Architecture

Layered view of the SDK. Arrows point in the dependency direction (inward).

flowchart TB
  subgraph L1["Layer 1 — pure codecs & types (no async, no I/O)"]
    types[opc-types]
    codecs["opc-proto-* (pfcp, gtpu, gtpv2c, ngap, nas, diameter, ikev2)"]
    protocol[opc-protocol]
  end
  subgraph L2["Layer 2 — models & ports"]
    cfgmodel[opc-config-model]
    ports["opc-mgmt-* ports (schema, path, errors, principal, limits, audit, authz, opstate, transport)"]
    nacm[opc-nacm]
  end
  subgraph L3["Layer 3 — app orchestrator"]

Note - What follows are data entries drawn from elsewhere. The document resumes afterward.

(* ===== verification/RbRep.v ===== *)
(** * Red-black trees: shape of the memory and rotations

    A tree in memory is described by a tree with addresses, [tree_at]; the rest
    of the tree around it by its path to the root, [ctx_at].  The rules for the
    access of fields, for walking along links and for the rotations are proved
    here. *)

From S2P Require Import Prelude SepHeap RbTree.
From iris.proofmode Require Import coq_tactics environments intro_patterns spec_patterns.

Module RbRep.
Import RbTree.

Section rep.
Context {V Arg : Type}.
Local Notation obj := (obj V Arg).
Local Notation node := (ib_rbt_node_t V).
Local Notation hProp := (hProp obj).
Implicit Types (c : ib_rbt_color_t) (a p q : nat).

(** ** Trees with addresses *)

Inductive tree := Leaf | Node (c : ib_rbt_color_t) (l : tree) (a : nat) (v : V) (r : tree).

(** A step of the path from a subtree to the root: the subtree is to the left
    or to the right of the node. *)
Inductive frame :=
| InLeft (c : ib_rbt_color_t) (a : nat) (v : V) (r : tree)
| InRight (c : ib_rbt_color_t) (l : tree) (a : nat) (v : V).

Definition fill (f : frame) (t : tree) : tree :=
  match f with
  | InLeft c a v r => Node c t a v r
  | InRight c l a v => Node c l a v t
  end.
Fixpoint plug (k : list frame) (t : tree) : tree :=
  match k with [] => t | f :: k => plug k (fill f t) end.

Definition tcolor (t : tree) : ib_rbt_color_t :=
  match t with Leaf => IB_RBT_BLACK | Node c _ _ _ _ => c end.
Definition paint c (t : tree) : tree :=
  match t with Leaf => Leaf | Node _ l a v r => Node c l a v r end.
Definition fcolor (f : frame) : ib_rbt_color_t :=
  match f with InLeft c _ _ _ | InRight c _ _ _ => c end.

(** The nodes from left to right. *)
Fixpoint inorder (t : tree) : list (nat * V) :=
  match t with Leaf => [] | Node _ l a v r => inorder l ++ (a, v) :: inorder r end.

Fixpoint before (k : list frame) : list (nat * V) :=
  match k with
  | [] => []
  | InLeft _ _ _ _ :: k => before k
  | InRight _ l a v :: k => before k ++ inorder l ++ [(a, v)]
  end.
Fixpoint after (k : list frame) : list (nat * V) :=
  match k with
  | [] => []
  | InLeft _ a v r :: k => (a, v) :: inorder r ++ after k
  | InRight _ _ _ _ :: k => after k
  end.

Lemma inorder_paint c t : inorder (paint c t) = inorder t.
Proof. by destruct t. Qed.

Lemma inorder_plug k t : inorder (plug k t) = before k ++ inorder t ++ after k.
Proof.
  revert t. induction k as [|[c a v r|c l a v] k IH]; intros t; simpl.
  - by rewrite app_nil_r.
  - rewrite IH. simpl. by rewrite -!app_assoc.
  - rewrite IH. simpl. by rewrite -!app_assoc.
Qed.

Fixpoint size (t : tree) : nat := match t with Leaf => 0 | Node _ l _ _ r => S (size l + size r) end.

Fixpoint height (t : tree) : nat := match t with Leaf => 0 | Node _ l _ _ r => S (Nat.max (height l) (height r)) end.

Lemma height_size t : height t <= size t.
Proof. induction t; simpl; lia. Qed.

Lemma size_inorder t : size t = length (inorder t).
Proof. induction t as [|c l IHl a v r IHr]; simpl; [done|]. rewrite length_app /= IHl IHr. lia. Qed.

Lemma size_plug k t : size (plug k t) = length (before k) + size t + length (after k).
Proof. rewrite !size_inorder inorder_plug !length_app. lia. Qed.

Lemma length_height k t : length k + height t <= height (plug k t).
Proof.
  revert t. induction k as [|f k IH]; intros t; simpl; [lia|].
  specialize (IH (fill f t)). destruct f; simpl in *; lia.
Qed.

Lemma plug_app k1 k2 t : plug (k1 ++ k2) t = plug k2 (plug k1 t).
Proof. revert t. induction k1 as [|f k1 IH]; intros t; simpl; [done|apply IH]. Qed.

Lemma plug_leaf k t : plug k t = Leaf -> k = [].
Proof.
  revert t. induction k as [|f k IH]; intros t; simpl; [done|]. intros E. specialize (IH _ E). subst k.
  by destruct f.
Qed.

(** ** Assertions *)

Section at_addresses.
Variables nl rt : nat.

Definition addr (t : tree) : nat := match t with Leaf => nl | Node _ _ a _ _ => a end.

Definition node_at a (n : node) : hProp := pts a (ONode n).

Fixpoint tree_at (t : tree) (p : nat) : hProp :=
  (match t with
  | Leaf => emp
  | Node c l a v r =>
      node_at a (mkNode c (addr l) (addr r) p (Some v)) ∗ tree_at l a ∗ tree_at r a
  end)%I.

(** The node above the subtree. *)
Definition top (k : list frame) : nat :=
  match k with [] => rt | InLeft _ a _ _ :: _ | InRight _ _ a _ :: _ => a end.

Fixpoint ctx_at (k : list frame) (hole : nat) : hProp :=
  (match k with
  | [] => node_at rt (mkNode IB_RBT_BLACK hole nl nl None)
  | InLeft c a v r :: k =>
      node_at a (mkNode c hole (addr r) (top k) (Some v)) ∗ tree_at r a ∗ ctx_at k a
  | InRight c l a v :: k =>
      node_at a (mkNode c (addr l) hole (top k) (Some v)) ∗ tree_at l a ∗ ctx_at k a
  end)%I.

(** The sentinel: its parent is whatever the last deletion wrote. *)
Definition nil_at c p : hProp := node_at nl (mkNode c nl nl p None).

(** A subtree in its place. *)
Definition zip (k : list frame) (t : tree) : hProp := (ctx_at k (addr t) ∗ tree_at t (top k))%I.

Lemma zip_fill f k t : zip (f :: k) t ⊣⊢ zip k (fill f t).
Proof.
  unfold zip. destruct f as [c a v r|c l a v]; simpl; (iSplit; [iIntros "((? & ? & ?) & ?)"|iIntros "(? & ? & ? & ?)"]; iFrame).
Qed.

Lemma zip_plug k t : zip k t ⊣⊢ zip [] (plug k t).
Proof. revert t. induction k as [|f k IH]; intros t; simpl; [done|]. by rewrite zip_fill IH. Qed.

Lemma zip_app ks k t : zip (ks ++ k) t ⊣⊢ zip k (plug ks t).
Proof. revert t. induction ks as [|f ks IH]; intros t; simpl; [done|]. by rewrite zip_fill IH. Qed.

Lemma zip_left k c l a v r : zip k (Node c l a v r) ⊣⊢ zip (InLeft c a v r :: k) l.
Proof. by rewrite (zip_fill (InLeft c a v r)). Qed.

Lemma zip_right k c l a v r : zip k (Node c l a v r) ⊣⊢ zip (InRight c l a v :: k) r.
Proof. by rewrite (zip_fill (InRight c l a v)). Qed.

End at_addresses.

(** ** Rules for the access of fields *)

Definition tree_cell (tr : nat) (d : ib_rbt_t V Arg) : hProp := pts tr (OTree d).

Lemma wp_rdn {T} (f : node -> T) a n (Q : T -> hProp) :
  node_at a n -∗ (node_at a n -∗ Q (f n)) -∗ wp (rdn f a) Q.
Proof. iIntros "H K". by iApply (wp_rd with "H"). Qed.

Lemma wp_wrn (f : node -> node) a n (Q : () -> hProp) :
  node_at a n -∗ (node_at a (f n) -∗ Q ()) -∗ wp (wrn f a) Q.
Proof. iIntros "H K". by iApply (wp_wr with "H"). Qed.

Lemma wp_rdt {T} (f : ib_rbt_t V Arg -> T) a d (Q : T -> hProp) :
  tree_cell a d -∗ (tree_cell a d -∗ Q (f d)) -∗ wp (rdt f a) Q.
Proof. iIntros "H K". by iApply (wp_rd with "H"). Qed.

Lemma wp_wrt (f : ib_rbt_t V Arg -> ib_rbt_t V Arg) a d (Q : () -> hProp) :
  tree_cell a d -∗ (tree_cell a (f d) -∗ Q ()) -∗ wp (wrt f a) Q.
Proof. iIntros "H K". by iApply (wp_wr with "H"). Qed.

Lemma wp_ut_a b (Q : () -> hProp) : b = true -> Q () ⊢ wp (ut_a b) Q.
Proof. intros ->. apply wp_ret. Qed.

Lemma node_at_ne a b m n : node_at a m -∗ node_at b n -∗ ⌜a <> b⌝ : hProp.
Proof. iIntros "H1 H2". by iApply (pts_ne with "H1 H2"). Qed.

Lemma wp_color (nl : nat) t p q (Q : ib_rbt_color_t -> hProp) :
  nil_at nl IB_RBT_BLACK p -∗ tree_at nl t q -∗
  (nil_at nl IB_RBT_BLACK p -∗ tree_at nl t q -∗ Q (tcolor t)) -∗
  wp (rdn color (addr nl t)) Q.
Proof.
  iIntros "N T K". destruct t as [|c l a v r]; simpl.
  - iApply (wp_rdn with "N"). iIntros "N". by iApply ("K" with "N").
  - iDestruct "T" as "(A & L & R)". iApply (wp_rdn with "A"). iIntros "A". iApply ("K" with "N"). iFrame.
Qed.

End rep.

(** One step of a program: split off its first command, or run it on a cell
    that is at hand. *)
Ltac wp_step :=
  lazymatch goal with
  | |- envs_entails ?D (wp ?m _) =>
    lazymatch m with
    | mbind _ _ => iApply wp_bind
    | mret _ => iApply wp_ret
    | rdn _ ?a =>
      match D with
      | context [Esnoc _ ?i (node_at a _)] =>
        iApply (wp_rdn with i); iIntros [IIdent i]; simpl
      | context [Esnoc _ ?i (tree_at _ ?t _)] =>
        lazymatch a with addr _ t =>
          match D with context [Esnoc _ ?j (nil_at _ IB_RBT_BLACK _)] =>
            iApply (wp_color with [SIdent j []; SIdent i []]); iIntros [IIdent j; IIdent i]; simpl end
        end
      end
    | wrn _ ?a =>
      match D with context [Esnoc _ ?i (node_at a _)] =>
        iApply (wp_wrn with i); iIntros [IIdent i]; simpl end
    | rdt _ ?a =>
      match D with context [Esnoc _ ?i (tree_cell a _)] =>
        iApply (wp_rdt with i); iIntros [IIdent i]; simpl end
    | wrt _ ?a =>
      match D with context [Esnoc _ ?i (tree_cell a _)] =>
        iApply (wp_wrt with i); iIntros [IIdent i]; simpl end
    end
  end.

(** Two trees have the same nodes in the same order. *)
Ltac same_order :=
  rewrite ?inorder_plug /=; repeat (first [rewrite -app_assoc|rewrite inorder_paint]; simpl); done.

Section moves.
Context {V Arg : Type}.
Local Notation obj := (obj V Arg).
Local Notation hProp := (hProp obj).
Implicit Types (c : ib_rbt_color_t) (a p q : nat).
Variables nl rt : nat.

(** The address of a subtree is not that of a node elsewhere. *)
Lemma addr_ne t q a n c p : nil_at nl c p -∗ tree_at nl t q -∗ node_at a n -∗ ⌜addr nl t <> a⌝ : hProp.
Proof.
  iIntros "N T A". destruct t as [|c' l b v r]; simpl.
  - by iApply (node_at_ne with "N A").
  - iDestruct "T" as "(B & _ & _)". by iApply (node_at_ne with "B A").
Qed.

Lemma wp_set_parent_if t q a c p (Q : () -> hProp) :
  nil_at nl c p -∗ tree_at nl t q -∗ (nil_at nl c p -∗ tree_at nl t a -∗ Q ()) -∗
  wp (if decide (addr nl t = nl) then mret () else wrn (set_parent a) (addr nl t)) Q.
Proof.
  iIntros "N T K". destruct t as [|c' l b v r]; simpl.
  - rewrite decide_True; [|done]. wp_step. iApply ("K" with "N T").
  - iDestruct "T" as "(B & L & R)". iDestruct (node_at_ne with "B N") as %Hne.
    rewrite decide_False; [|done]. wp_step. iApply ("K" with "N"). iFrame.
Qed.

(** The node above a subtree is made to point to another one. *)
Lemma wp_relink_left {T} k y x n c p (K : prog T) (Q : T -> hProp) :
  nil_at nl c p -∗ node_at y n -∗ ctx_at nl rt k y -∗
  (nil_at nl c p -∗ node_at y n -∗ ctx_at nl rt k x -∗ wp K Q) -∗
  wp (pl ← rdn left (top rt k);
      (if decide (y = pl) then wrn (set_left x) (top rt k) else wrn (set_right x) (top rt k));; K) Q.
Proof.
  iIntros "N Y C HQ". destruct k as [|[ck a v r|ck l a v] k]; simpl.
  - do 2 wp_step. rewrite decide_True; [|done]. do 2 wp_step. iApply ("HQ" with "N Y C").
  - iDestruct "C" as "(A & R & C)". do 2 wp_step. rewrite decide_True; [|done]. do 2 wp_step.
    iApply ("HQ" with "N Y"). iFrame.
  - iDestruct "C" as "(A & L & C)". iDestruct (addr_ne with "N L Y") as %Hne.
    do 2 wp_step. rewrite decide_False; [|done]. do 2 wp_step. iApply ("HQ" with "N Y"). iFrame.
Qed.

Lemma wp_relink_right {T} k y x n c p (K : prog T) (Q : T -> hProp) :
  nil_at nl c p -∗ node_at y n -∗ ctx_at nl rt k y -∗
  (nil_at nl c p -∗ node_at y n -∗ ctx_at nl rt k x -∗ wp K Q) -∗
  wp (pr ← rdn right (top rt k);
      (if decide (y = pr) then wrn (set_right x) (top rt k) else wrn (set_left x) (top rt k));; K) Q.
Proof.
  iIntros "N Y C HQ". destruct k as [|[ck a v r|ck l a v] k]; simpl.
  - iDestruct (node_at_ne with "Y N") as %Hne.
    do 2 wp_step. rewrite decide_False; [|done]. do 2 wp_step. iApply ("HQ" with "N Y C").
  - iDestruct "C" as "(A & R & C)". iDestruct (addr_ne with "N R Y") as %Hne.
    do 2 wp_step. rewrite decide_False; [|done]. do 2 wp_step. iApply ("HQ" with "N Y"). iFrame.
  - iDestruct "C" as "(A & L & C)". do 2 wp_step. rewrite decide_True; [|done]. do 2 wp_step.
    iApply ("HQ" with "N Y"). iFrame.
Qed.

Lemma wp_rotate_left k c1 t1 x v c2 t2 y w t3 c p (Q : () -> hProp) :
  nil_at nl c p -∗ zip nl rt k (Node c1 t1 x v (Node c2 t2 y w t3)) -∗
  (nil_at nl c p -∗ zip nl rt k (Node c2 (Node c1 t1 x v t2) y w t3) -∗ Q ()) -∗
  wp (rbt_rotate_left nl x) Q.
Proof.
  rewrite /zip /=. iIntros "N (K & X & T1 & Y & T2 & T3) HQ". unfold rbt_rotate_left.
  do 9 wp_step. iApply (wp_set_parent_if with "N T2"). iIntros "N T2". do 6 wp_step.
  iApply (wp_relink_left with "N X K"). iIntros "N X K". do 3 wp_step.
  iApply ("HQ" with "N"). iFrame.
Qed.

Lemma wp_rotate_right k c1 c2 t1 x v t2 y w t3 c p (Q : () -> hProp) :
  nil_at nl c p -∗ zip nl rt k (Node c1 (Node c2 t1 x v t2) y w t3) -∗
  (nil_at nl c p -∗ zip nl rt k (Node c2 t1 x v (Node c1 t2 y w t3)) -∗ Q ()) -∗
  wp (rbt_rotate_right nl y) Q.
Proof.
  rewrite /zip /=. iIntros "N (K & Y & (X & T1 & T2) & T3) HQ". unfold rbt_rotate_right.
  do 9 wp_step. iApply (wp_set_parent_if with "N T2"). iIntros "N T2". do 6 wp_step.
  iApply (wp_relink_right with "N Y K"). iIntros "N Y K". do 3 wp_step.
  iApply ("HQ" with "N"). iFrame.
Qed.

End moves.
End RbRep.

    bus["opc-config-bus (validate → authorize → persist → publish; commit-confirmed expiry rollback; recovery fence)"]
  end
  subgraph L4["Layer 4 — adapters (async)"]

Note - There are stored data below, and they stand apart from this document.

(* ===== verification/RbOps.v ===== *)
(** * Red-black trees: searches and insertion on lists of values *)

From S2P Require Import Prelude SepHeap RbTree RbRep RbInsert RbSearch.
From iris.proofmode Require Import coq_tactics environments intro_patterns spec_patterns.

Module RbOps.
Import RbTree RbRep RbInsert RbSearch.

Section ops.
Context {V Arg : Type} {AL : Allocator}.
Local Notation obj := (obj V Arg).
Local Notation hProp := (hProp obj).
Local Notation tree := (RbRep.tree (V := V)).
Local Notation frame := (RbRep.frame (V := V)).
Implicit Types (t : tree) (f g : frame) (k : list frame) (d : ib_rbt_t V Arg).

(** ** Insertion at a place *)

Lemma wp_rbt_balance_tree fuel tr d k a v c p (Q : () -> hProp) :
  length k < fuel -> ins_ok k (Node IB_RBT_RED Leaf a v Leaf) ->
  tree_cell tr d -∗ nil_at (nil d) IB_RBT_BLACK p -∗ ctx_at (nil d) (root d) k a -∗
  node_at a (mkNode c (nil d) (nil d) (top (root d) k) (Some v)) -∗
  (∀ t, ⟨inorder t = before k ++ (a, v) :: after k /\ tcolor t = IB_RBT_BLACK /\ exists m, is_rb t m⟩ -∗
     rbt_with tr d t -∗ Q ()) -∗
  wp (rbt_balance_tree fuel tr a) Q.
Proof.
  iIntros (Hf Hok) "D N K A HQ". unfold rbt_balance_tree. do 6 wp_step. wp_step.
  iApply (wp_balance_tree_loop (nil d) (root d) fuel tr d k (Node IB_RBT_RED Leaf a v Leaf) with "D N [K A]");
    [done|done|done| |].
  { rewrite /zip /=. iFrame. by iSplit. }
  iIntros (t [Ht [m Hm]]) "D N Z". rewrite inorder_plug /= in Ht.
  wp_step. iApply (wp_start with "D Z"); [done|]. iIntros "D Z".
  destruct t as [|c' l b w r]; [by destruct (before k)|].
  iEval (rewrite /zip /=) in "Z". iDestruct "Z" as "(K & B & L & R)". simpl. wp_step.
  iApply ("HQ" $! (Node IB_RBT_BLACK l b w r)); [eauto|]. iExists p. rewrite /zip /=. iFrame.
Qed.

    netconf["opc-netconf-server (SSH/russh)"]
    gnmi["opc-gnmi-server (tonic, mTLS)"]
    persist[opc-persist]
    tls["opc-tls / opc-identity (SPIFFE)"]
  end
  subgraph L5["Layer 5 — runtime & operators"]
    runtime[opc-runtime]
    oplc["operator-lifecycle / operator-controller (Rust)"]

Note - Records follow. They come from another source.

(* ===== verification/RbMerge.v ===== *)
(** * Red-black trees: merging *)

From S2P Require Import Prelude SepHeap RbTree RbRep RbInsert RbSearch RbOps RbRemove RbIter RbMain RbCheck.
From iris.proofmode Require Import coq_tactics environments intro_patterns spec_patterns.

Module RbMerge.
Import RbTree RbRep RbInsert RbSearch RbOps RbRemove RbIter RbMain RbCheck.

Section merge.
Context {V Arg : Type} {AL : Allocator}.
Local Notation obj := (obj V Arg).
Local Notation hProp := (hProp obj).
Implicit Types (d ds dd : ib_rbt_t V Arg) (xs ys zs ws ns : list (nat * V)).
Context (cmp : V -> V -> Z) `{!KeyOrder cmp}.
Local Notation absent := (absent cmp).

#[local] Instance absent_dec key xs : Decision (absent key xs).
Proof. unfold absent. apply _. Defined.

(** The values of [ys] that have no equal in [xs] or before them in [ys]. *)
Fixpoint fresh_in xs ys : list (nat * V) :=
  match ys with
  | [] => []
  | y :: ys => if decide (absent y.2 xs) then y :: fresh_in (xs ++ [y]) ys else fresh_in xs ys
  end.

Lemma absent_values xs ws key : xs.*2 ≡ₚ ws.*2 -> absent key xs -> absent key ws.
Proof.
  assert (forall l, absent key l <-> Forall (fun w => cmp key w <> 0%Z) l.*2) as E.
  { intros l. by rewrite Forall_fmap. }
  rewrite !E. by intros ->.
Qed.

Lemma fresh_in_values xs ws ys : xs.*2 ≡ₚ ws.*2 -> fresh_in xs ys = fresh_in ws ys.
Proof.
  revert xs ws. induction ys as [|y ys IH]; intros xs ws Hp; simpl; [done|].
  rewrite (decide_ext (absent y.2 xs) (absent y.2 ws)); [|split; apply absent_values; done].
  rewrite (IH xs ws Hp) (IH (xs ++ [y]) (ws ++ [y])); [done|]. by rewrite !fmap_app Hp.
Qed.

Lemma fresh_in_length xs ys : length (fresh_in xs ys) <= length ys.
Proof.
  revert xs. induction ys as [|y ys IH]; intros xs; simpl; [done|]. case_decide; simpl.
  - specialize (IH (xs ++ [y])). lia.
  - specialize (IH xs). lia.
Qed.

(** ** Trees of a list *)

Lemma rb_value tr d xs ys a v zs (Q : V -> hProp) : xs = ys ++ (a, v) :: zs ->
  rb tr d xs -∗ (rb tr d xs -∗ Q v) -∗ wp (node_value a) Q.
Proof.
  iIntros (->) "(%t & %Hsh & T) HQ". iApply (wp_value_in with "T"); [by apply Hsh|]. iIntros "T". iApply "HQ".
  iExists t. by iFrame.
Qed.

Lemma rb_size tr d xs (Q : Z -> hProp) :
  rb tr d xs -∗ (rb tr d xs -∗ Q (u64 (Z.of_nat (length xs)))) -∗ wp (rbt_size tr) Q.
Proof.
  iIntros "(%t & %Hsh & %p & D & N & Z) HQ". unfold rbt_size. wp_step. iApply "HQ". iExists t. iSplitR; [done|].
  iExists p. iFrame.
Qed.

Lemma rb_is_empty tr d xs (Q : bool -> hProp) : (Z.of_nat (length xs) < 2 ^ 64)%Z ->
  rb tr d xs -∗ (rb tr d xs -∗ Q (bool_decide (xs = []))) -∗ wp (rbt_empty tr) Q.
Proof.
  iIntros (Hx) "T HQ". unfold rbt_empty. wp_step. iApply (rb_size with "T"). iIntros "T". wp_step.
  iSpecialize ("HQ" with "T"). destruct xs as [|x xs]; [done|]. rewrite u64_small; [|lia].
  by rewrite !bool_decide_false.
Qed.

Lemma not_absent xs a v key : (a, v) ∈ xs -> cmp key v = 0%Z -> ~ absent key xs.
Proof. intros Hin Hv Habs. rewrite /absent Forall_forall in Habs. by apply (Habs (a, v)). Qed.

Lemma rb_ne t1 t2 d1 d2 xs ys : rb t1 d1 xs -∗ rb t2 d2 ys -∗ ⌜t1 <> t2⌝.
Proof. iIntros "(%u1 & _ & %p1 & D1 & _) (%u2 & _ & %p2 & D2 & _)". iApply (pts_ne with "D1 D2"). Qed.

(** ** The copying merge *)

Lemma rounds_mono n m : n <= m -> rounds n <= rounds m.
Proof. intros H. unfold rounds. pose proof (Nat.log2_le_mono (n + 1) (m + 1)). lia. Qed.

(** What a merge makes of the list [xs]: the values [ns] are put in. *)
Definition merged (xs ns ws : list (nat * V)) : Prop := sorted cmp ws /\ ws.*2 ≡ₚ xs.*2 ++ ns.*2.

Lemma values_insert (ws zs : list (nat * V)) (a b : nat) (v : V) : ((ws ++ zs) ++ [(b, v)]).*2 ≡ₚ (ws ++ (a, v) :: zs).*2.
Proof. by rewrite !fmap_app /= -!Permutation_middle app_nil_r. Qed.

Lemma merged_insert ws zs a b v ns out : merged (ws ++ (a, v) :: zs) ns out -> merged (ws ++ zs) ((b, v) :: ns) out.
Proof.
  intros [Hs Hp]. split; [done|]. by rewrite Hp !fmap_app /= -!Permutation_middle.
Qed.

Lemma wp_merge_uniq_loop junk fuel dst src dd ds ys : compare_of dd = Some cmp -> rounds (length ys) <= fuel ->
  forall rest fuel1 n xs ys0 (Q : Z -> hProp), ys = ys0 ++ rest -> length rest < fuel1 -> sorted cmp xs ->
  rounds (length xs + length rest) <= fuel ->
  rb dst dd xs -∗ rb src ds ys -∗
  (∀ ws, ⟨merged xs (fresh_in xs rest) ws⟩ -∗ rb dst dd ws -∗ rb src ds ys -∗
     Q (u64 (n + Z.of_nat (length (fresh_in xs rest))))) -∗
  wp (merge_uniq_loop fuel1 fuel junk dst src (fst_of (head rest)) (u64 n)) Q.
Proof.
  intros Hc Hy. induction rest as [|[s v] rest IH]; intros [|fuel1] n xs ys0 Q E Hf Hs Hr; simpl in Hf; try lia;
    iIntros "D S HQ"; simpl.
  { wp_step. rewrite Z.add_0_r. iApply ("HQ" with "[] D S"). iPureIntro. split; [done|]. by rewrite app_nil_r. }
  wp_step. iApply (rb_value with "S"); [exact E|]. iIntros "S". wp_step.
  assert (rounds (length xs) <= fuel) as Hx by (etrans; [apply rounds_mono|exact Hr]; lia).
  iApply (wp_search_absent cmp v fuel dst _ xs with "D"); [done..|].
  iIntros (t z b [Hsh Hz]) "D". destruct Hz as [(-> & a & w & Hin & Hv & _)|(Hz & Habs & HL & ->)]; simpl.
  - do 3 wp_step. iApply (rb_next with "S"); [done|exact E|]. iIntros "S".
    rewrite decide_False; [|by eapply not_absent].
    iApply (IH _ _ xs (ys0 ++ [(s, v)]) with "[D] S HQ"); [by rewrite -app_assoc|lia|done| |iExists t; by iFrame].
    etrans; [|exact Hr]. apply rounds_mono. simpl. lia.
  - rewrite decide_True; [|done]. rewrite (decide_True _ _ Hz). do 2 wp_step.
    iApply (rb_value with "S"); [exact E|]. iIntros "S".
    wp_step. iApply (wp_rbt_add_node with "D"); [done..|]. iIntros (a b ws zs [-> Hsp]) "D".
    do 2 wp_step. iApply (rb_next with "S"); [done|exact E|]. iIntros "S".
    rewrite (fresh_in_values _ _ _ (values_insert ws zs a s v)) u64_succ.
    iApply (IH _ _ (ws ++ (a, v) :: zs) (ys0 ++ [(s, v)]) with "[D] S"); [by rewrite -app_assoc|lia| | | |].
    + apply (sorted_insert cmp v); [done|done|by apply (key_refl cmp)].
    + etrans; [|exact Hr]. apply rounds_mono. rewrite !length_app /=. lia.
    + unfold rb. by rewrite (counted_succ _ _ _ (a, v)).
    + iIntros (out Hm) "D S". simpl. replace (n + Z.of_nat (S _))%Z with (n + 1 + Z.of_nat (length (fresh_in (ws ++ (a, v) :: zs) rest)))%Z by lia.
      iApply ("HQ" with "[] D S"). iPureIntro. by eapply merged_insert.
Qed.

Lemma wp_merge_uniq junk fuel dst src dd ds xs ys (Q : Z -> hProp) : compare_of dd = Some cmp -> sorted cmp xs ->
  length ys < fuel -> rounds (length xs + length ys) <= fuel -> (Z.of_nat (length ys) < 2 ^ 64)%Z ->
  rb dst dd xs -∗ rb src ds ys -∗
  (∀ ws, ⟨merged xs (fresh_in xs ys) ws⟩ -∗ rb dst dd ws -∗ rb src ds ys -∗
     Q (Z.of_nat (length (fresh_in xs ys)))) -∗
  wp (rbt_merge_uniq fuel junk dst src) Q.
Proof.
  iIntros (Hc Hs Hl Hf Hb) "D S HQ". assert (rounds (length ys) <= fuel) as Hy by (etrans; [apply rounds_mono|exact Hf]; lia).
  unfold rbt_merge_uniq. wp_step. iApply (rb_first with "S"); [done|]. iIntros "S".
  wp_step. iApply (rb_is_empty with "S"); [done|]. iIntros "S". iDestruct (rb_ne with "D S") as %Hne.
  case_decide as He.
  - destruct He as [->%bool_decide_eq_true| ->]; [|done]. wp_step. iApply ("HQ" with "[] D S").
    iPureIntro. split; [done|]. by rewrite app_nil_r.
  - iApply (wp_merge_uniq_loop junk fuel dst src dd ds ys Hc Hy ys fuel 0 xs [] with "D S"); [done..|].
    iIntros (ws Hm) "D S". pose proof (fresh_in_length xs ys). rewrite Z.add_0_l u64_small; [|lia].
    by iApply ("HQ" with "[] D S").
Qed.


(** ** The merge that moves the nodes *)

(** The values of [ys] that [fresh_in] leaves out. *)
Fixpoint known_in xs ys : list (nat * V) :=
  match ys with
  | [] => []
  | y :: ys => if decide (absent y.2 xs) then known_in (xs ++ [y]) ys else y :: known_in xs ys
  end.

Lemma known_in_values xs ws ys : xs.*2 ≡ₚ ws.*2 -> known_in xs ys = known_in ws ys.
Proof.
  revert xs ws. induction ys as [|y ys IH]; intros xs ws Hp; simpl; [done|].
  rewrite (decide_ext (absent y.2 xs) (absent y.2 ws)); [|split; apply absent_values; done].
  rewrite (IH xs ws Hp) (IH (xs ++ [y]) (ws ++ [y])); [done|]. by rewrite !fmap_app Hp.
Qed.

    gosdk["operators/operator-sdk-go + sdk-reference-operator (Go)"]
  end
  facade["opc-sdk (facade / prelude)"]

  netconf --> bus
  gnmi --> bus
  bus --> ports
  bus --> cfgmodel
  persist --> ports
  ports --> types
  cfgmodel --> types
  codecs --> protocol
  nacm --> ports
  tls --> ports
  runtime --> ports
  oplc --> runtime
  gosdk -. bridge CLI contract .-> oplc
  facade --> netconf
  facade --> gnmi
  facade --> bus
  facade --> codecs
  facade --> runtime

Legend: solid arrows are Cargo dependencies (direction = "depends on"); the dashed edge is the Go↔Rust policy-CLI process boundary (JSON contract, versioned by scripts/check-downstream-import.sh on the Go side).